*** Opening GIVEN DATA ***
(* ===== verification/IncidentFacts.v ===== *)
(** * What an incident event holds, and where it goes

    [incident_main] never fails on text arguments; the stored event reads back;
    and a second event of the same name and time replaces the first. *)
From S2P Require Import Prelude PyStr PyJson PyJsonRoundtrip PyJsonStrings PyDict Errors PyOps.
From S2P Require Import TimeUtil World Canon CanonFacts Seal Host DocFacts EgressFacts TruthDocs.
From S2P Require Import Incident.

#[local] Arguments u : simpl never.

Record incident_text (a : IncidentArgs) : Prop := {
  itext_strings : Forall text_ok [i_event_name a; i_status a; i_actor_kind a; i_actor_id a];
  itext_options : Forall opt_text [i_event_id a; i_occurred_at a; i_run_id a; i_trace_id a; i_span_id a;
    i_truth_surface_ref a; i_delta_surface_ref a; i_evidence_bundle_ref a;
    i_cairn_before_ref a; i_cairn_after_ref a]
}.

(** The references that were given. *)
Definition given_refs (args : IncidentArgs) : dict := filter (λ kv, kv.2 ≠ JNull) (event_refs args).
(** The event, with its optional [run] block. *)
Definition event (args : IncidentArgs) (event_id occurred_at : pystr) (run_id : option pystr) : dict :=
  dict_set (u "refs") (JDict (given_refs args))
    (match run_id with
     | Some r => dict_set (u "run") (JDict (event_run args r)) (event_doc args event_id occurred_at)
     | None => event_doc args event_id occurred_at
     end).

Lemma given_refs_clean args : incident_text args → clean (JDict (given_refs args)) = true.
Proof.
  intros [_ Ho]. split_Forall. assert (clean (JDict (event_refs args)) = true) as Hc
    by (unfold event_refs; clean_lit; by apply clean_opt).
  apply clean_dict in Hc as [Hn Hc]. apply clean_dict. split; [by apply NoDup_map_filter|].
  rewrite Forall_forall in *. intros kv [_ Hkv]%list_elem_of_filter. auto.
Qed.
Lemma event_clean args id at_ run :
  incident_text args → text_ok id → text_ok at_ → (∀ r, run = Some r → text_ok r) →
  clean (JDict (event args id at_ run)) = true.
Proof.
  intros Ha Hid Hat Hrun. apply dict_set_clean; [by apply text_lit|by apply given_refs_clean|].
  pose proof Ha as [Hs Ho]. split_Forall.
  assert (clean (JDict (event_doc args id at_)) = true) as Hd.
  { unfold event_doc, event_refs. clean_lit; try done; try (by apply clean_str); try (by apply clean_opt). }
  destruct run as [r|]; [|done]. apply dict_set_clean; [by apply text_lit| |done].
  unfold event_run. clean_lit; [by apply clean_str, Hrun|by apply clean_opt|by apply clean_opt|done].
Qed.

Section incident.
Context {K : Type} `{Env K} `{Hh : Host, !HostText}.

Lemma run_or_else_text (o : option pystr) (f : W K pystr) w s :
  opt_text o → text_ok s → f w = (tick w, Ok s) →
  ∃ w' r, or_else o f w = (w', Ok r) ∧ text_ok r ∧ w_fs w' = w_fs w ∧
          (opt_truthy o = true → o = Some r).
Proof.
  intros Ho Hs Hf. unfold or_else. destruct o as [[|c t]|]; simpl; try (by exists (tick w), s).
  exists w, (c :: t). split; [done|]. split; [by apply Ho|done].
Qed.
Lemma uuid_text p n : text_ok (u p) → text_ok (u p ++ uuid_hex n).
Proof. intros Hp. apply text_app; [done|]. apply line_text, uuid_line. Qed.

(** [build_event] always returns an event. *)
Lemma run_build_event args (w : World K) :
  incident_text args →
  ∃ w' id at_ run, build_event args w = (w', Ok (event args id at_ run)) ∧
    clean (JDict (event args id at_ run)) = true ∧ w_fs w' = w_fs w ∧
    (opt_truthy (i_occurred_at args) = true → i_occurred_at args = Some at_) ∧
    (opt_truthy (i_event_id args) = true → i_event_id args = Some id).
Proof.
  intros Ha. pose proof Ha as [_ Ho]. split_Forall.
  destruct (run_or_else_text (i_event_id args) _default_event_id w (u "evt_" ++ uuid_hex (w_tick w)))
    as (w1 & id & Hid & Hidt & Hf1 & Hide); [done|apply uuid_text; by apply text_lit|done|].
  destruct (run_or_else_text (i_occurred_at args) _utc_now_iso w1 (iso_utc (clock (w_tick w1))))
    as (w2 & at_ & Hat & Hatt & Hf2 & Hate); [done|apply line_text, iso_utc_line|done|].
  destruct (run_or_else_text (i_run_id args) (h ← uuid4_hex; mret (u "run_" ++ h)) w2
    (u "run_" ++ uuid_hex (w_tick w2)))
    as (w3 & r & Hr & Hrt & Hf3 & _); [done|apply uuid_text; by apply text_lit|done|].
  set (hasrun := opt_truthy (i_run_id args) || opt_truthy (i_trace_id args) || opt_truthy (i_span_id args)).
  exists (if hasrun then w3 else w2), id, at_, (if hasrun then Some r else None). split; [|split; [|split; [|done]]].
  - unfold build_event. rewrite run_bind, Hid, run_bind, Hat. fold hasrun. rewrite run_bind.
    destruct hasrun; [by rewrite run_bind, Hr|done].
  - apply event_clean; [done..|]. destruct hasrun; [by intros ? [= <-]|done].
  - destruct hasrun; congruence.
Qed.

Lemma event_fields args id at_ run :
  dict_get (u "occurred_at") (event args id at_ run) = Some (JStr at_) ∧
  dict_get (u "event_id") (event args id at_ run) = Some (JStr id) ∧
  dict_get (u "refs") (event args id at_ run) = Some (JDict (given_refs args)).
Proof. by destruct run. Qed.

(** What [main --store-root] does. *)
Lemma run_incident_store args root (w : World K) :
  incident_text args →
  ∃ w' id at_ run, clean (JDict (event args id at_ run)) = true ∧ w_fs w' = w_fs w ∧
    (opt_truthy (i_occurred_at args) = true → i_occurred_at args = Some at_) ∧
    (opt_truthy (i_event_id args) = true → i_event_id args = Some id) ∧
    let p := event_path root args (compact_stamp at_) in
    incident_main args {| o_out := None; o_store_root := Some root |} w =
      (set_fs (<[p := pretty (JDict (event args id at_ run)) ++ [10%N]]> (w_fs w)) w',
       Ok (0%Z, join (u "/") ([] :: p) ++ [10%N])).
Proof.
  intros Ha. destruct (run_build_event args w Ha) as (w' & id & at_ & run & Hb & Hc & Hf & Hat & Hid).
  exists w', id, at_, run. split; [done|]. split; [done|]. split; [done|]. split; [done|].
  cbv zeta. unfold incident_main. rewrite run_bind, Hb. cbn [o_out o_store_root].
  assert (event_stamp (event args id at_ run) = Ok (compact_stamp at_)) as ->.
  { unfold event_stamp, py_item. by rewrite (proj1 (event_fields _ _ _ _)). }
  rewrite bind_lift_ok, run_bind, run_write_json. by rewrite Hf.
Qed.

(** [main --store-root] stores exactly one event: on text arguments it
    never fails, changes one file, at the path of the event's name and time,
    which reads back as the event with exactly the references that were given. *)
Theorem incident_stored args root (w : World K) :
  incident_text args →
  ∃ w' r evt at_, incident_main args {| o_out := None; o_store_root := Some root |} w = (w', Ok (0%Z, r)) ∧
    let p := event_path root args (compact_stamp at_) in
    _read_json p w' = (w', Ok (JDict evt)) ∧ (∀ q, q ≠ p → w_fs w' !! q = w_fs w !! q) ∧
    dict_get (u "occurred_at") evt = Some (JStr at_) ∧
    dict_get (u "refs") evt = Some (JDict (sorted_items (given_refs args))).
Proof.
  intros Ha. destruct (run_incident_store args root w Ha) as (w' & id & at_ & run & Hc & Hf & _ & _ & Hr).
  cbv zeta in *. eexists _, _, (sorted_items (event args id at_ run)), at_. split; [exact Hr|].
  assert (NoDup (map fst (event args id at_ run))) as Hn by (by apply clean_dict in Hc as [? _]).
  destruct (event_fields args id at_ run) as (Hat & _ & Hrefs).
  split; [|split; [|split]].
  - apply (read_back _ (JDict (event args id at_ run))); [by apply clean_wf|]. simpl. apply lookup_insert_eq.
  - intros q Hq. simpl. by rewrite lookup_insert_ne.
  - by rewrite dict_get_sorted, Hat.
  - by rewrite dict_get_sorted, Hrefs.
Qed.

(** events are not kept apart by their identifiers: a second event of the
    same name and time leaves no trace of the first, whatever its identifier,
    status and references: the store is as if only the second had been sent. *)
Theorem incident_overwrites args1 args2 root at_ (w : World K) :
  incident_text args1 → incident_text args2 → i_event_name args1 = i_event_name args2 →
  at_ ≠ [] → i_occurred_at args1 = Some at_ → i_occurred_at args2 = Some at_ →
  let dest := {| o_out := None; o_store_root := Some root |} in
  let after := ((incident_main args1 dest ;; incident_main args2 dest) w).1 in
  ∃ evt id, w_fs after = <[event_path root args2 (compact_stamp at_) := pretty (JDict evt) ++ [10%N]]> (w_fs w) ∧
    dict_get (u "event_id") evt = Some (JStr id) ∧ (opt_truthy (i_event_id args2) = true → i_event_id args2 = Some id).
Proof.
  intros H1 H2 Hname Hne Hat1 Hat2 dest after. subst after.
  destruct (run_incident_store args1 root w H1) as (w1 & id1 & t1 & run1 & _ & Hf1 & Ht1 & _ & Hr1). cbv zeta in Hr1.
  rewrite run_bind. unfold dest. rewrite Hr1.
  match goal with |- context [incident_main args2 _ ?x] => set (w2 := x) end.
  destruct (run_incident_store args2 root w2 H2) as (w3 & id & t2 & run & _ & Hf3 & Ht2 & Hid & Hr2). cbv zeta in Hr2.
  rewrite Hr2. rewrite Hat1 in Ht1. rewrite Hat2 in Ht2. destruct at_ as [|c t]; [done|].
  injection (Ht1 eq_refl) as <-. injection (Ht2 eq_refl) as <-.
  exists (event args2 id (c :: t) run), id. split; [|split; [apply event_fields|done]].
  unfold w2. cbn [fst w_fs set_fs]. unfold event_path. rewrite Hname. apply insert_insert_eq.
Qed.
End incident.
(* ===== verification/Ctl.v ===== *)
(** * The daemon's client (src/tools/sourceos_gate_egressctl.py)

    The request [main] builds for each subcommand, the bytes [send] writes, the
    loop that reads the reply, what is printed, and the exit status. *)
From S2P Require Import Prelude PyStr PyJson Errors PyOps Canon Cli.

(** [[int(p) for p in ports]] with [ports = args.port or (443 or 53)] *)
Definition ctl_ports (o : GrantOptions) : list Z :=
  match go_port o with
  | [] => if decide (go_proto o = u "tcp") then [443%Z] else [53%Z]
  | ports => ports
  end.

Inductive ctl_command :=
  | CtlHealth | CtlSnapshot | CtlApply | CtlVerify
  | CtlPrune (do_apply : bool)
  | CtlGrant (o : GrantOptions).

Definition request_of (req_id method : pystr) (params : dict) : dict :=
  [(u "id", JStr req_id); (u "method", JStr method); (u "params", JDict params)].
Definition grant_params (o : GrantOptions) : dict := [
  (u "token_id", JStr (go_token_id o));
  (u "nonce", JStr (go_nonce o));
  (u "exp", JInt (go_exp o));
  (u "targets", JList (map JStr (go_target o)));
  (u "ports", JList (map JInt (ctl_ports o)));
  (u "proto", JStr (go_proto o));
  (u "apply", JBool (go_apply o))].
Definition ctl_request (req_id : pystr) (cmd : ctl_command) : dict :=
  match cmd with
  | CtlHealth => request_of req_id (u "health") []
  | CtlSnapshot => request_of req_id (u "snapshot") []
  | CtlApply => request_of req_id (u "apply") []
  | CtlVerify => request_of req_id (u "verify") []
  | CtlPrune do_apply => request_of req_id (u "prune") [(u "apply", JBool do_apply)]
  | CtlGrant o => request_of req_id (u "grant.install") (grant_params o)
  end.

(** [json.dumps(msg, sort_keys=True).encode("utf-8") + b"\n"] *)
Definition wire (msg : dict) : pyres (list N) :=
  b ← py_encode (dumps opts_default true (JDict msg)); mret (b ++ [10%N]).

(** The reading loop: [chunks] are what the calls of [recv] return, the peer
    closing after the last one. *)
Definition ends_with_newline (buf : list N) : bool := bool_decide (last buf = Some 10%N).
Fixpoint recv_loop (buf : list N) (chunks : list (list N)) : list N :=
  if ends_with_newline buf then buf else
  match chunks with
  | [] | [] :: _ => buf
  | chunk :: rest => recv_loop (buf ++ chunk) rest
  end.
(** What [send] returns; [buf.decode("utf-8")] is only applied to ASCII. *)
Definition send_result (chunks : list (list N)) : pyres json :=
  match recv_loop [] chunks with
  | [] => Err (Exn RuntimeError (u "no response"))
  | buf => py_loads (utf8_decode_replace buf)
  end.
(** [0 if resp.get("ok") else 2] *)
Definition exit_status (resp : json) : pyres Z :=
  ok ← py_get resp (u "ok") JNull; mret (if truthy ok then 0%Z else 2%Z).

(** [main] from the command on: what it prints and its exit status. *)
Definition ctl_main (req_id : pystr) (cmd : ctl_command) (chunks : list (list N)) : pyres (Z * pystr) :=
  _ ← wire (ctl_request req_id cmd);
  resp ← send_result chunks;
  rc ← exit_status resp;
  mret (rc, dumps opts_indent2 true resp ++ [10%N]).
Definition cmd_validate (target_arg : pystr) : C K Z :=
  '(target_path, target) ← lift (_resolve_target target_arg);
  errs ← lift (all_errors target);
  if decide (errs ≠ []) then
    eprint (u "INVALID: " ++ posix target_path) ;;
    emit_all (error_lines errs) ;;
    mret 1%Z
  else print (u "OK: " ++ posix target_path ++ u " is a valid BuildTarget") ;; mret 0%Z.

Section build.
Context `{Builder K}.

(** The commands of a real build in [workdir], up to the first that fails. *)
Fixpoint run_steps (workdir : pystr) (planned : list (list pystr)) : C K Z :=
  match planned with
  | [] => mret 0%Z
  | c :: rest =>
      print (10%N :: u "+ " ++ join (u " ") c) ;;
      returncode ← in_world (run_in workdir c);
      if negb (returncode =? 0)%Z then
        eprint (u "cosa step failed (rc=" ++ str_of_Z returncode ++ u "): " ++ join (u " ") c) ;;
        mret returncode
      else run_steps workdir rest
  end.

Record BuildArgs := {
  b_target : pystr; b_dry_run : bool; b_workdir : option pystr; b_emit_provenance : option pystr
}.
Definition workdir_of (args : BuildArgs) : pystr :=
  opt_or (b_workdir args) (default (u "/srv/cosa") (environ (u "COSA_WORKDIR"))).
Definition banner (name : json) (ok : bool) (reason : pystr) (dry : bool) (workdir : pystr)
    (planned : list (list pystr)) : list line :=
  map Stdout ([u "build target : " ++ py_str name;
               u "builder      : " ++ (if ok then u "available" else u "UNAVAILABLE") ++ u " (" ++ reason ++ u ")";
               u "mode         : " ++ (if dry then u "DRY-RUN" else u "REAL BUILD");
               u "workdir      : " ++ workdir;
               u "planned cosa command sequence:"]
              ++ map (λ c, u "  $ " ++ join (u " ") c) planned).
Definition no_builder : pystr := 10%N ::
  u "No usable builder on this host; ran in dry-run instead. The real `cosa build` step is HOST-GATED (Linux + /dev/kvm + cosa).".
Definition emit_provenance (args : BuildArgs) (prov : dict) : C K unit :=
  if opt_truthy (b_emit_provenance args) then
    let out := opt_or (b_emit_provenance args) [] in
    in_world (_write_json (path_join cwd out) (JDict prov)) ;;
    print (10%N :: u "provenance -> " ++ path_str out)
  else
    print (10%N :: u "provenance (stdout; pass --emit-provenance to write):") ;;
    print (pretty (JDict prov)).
*** Closing GIVEN DATA ***
**PROBLEM STATEMENT**
Quote exactly the lines running from the start of the listing above through the line where "intros [_ Ho]." is found, and output no other lines.

**RESPONSE**
(* ===== verification/IncidentFacts.v ===== *)
(** * What an incident event holds, and where it goes

    [incident_main] never fails on text arguments; the stored event reads back;
    and a second event of the same name and time replaces the first. *)
From S2P Require Import Prelude PyStr PyJson PyJsonRoundtrip PyJsonStrings PyDict Errors PyOps.
From S2P Require Import TimeUtil World Canon CanonFacts Seal Host DocFacts EgressFacts TruthDocs.
From S2P Require Import Incident.

#[local] Arguments u : simpl never.

Record incident_text (a : IncidentArgs) : Prop := {
  itext_strings : Forall text_ok [i_event_name a; i_status a; i_actor_kind a; i_actor_id a];
  itext_options : Forall opt_text [i_event_id a; i_occurred_at a; i_run_id a; i_trace_id a; i_span_id a;
    i_truth_surface_ref a; i_delta_surface_ref a; i_evidence_bundle_ref a;
    i_cairn_before_ref a; i_cairn_after_ref a]
}.

(** The references that were given. *)
Definition given_refs (args : IncidentArgs) : dict := filter (λ kv, kv.2 ≠ JNull) (event_refs args).
(** The event, with its optional [run] block. *)
Definition event (args : IncidentArgs) (event_id occurred_at : pystr) (run_id : option pystr) : dict :=
  dict_set (u "refs") (JDict (given_refs args))
    (match run_id with
     | Some r => dict_set (u "run") (JDict (event_run args r)) (event_doc args event_id occurred_at)
     | None => event_doc args event_id occurred_at
     end).

Lemma given_refs_clean args : incident_text args → clean (JDict (given_refs args)) = true.
Proof.
  intros [_ Ho]. split_Forall. assert (clean (JDict (event_refs args)) = true) as Hc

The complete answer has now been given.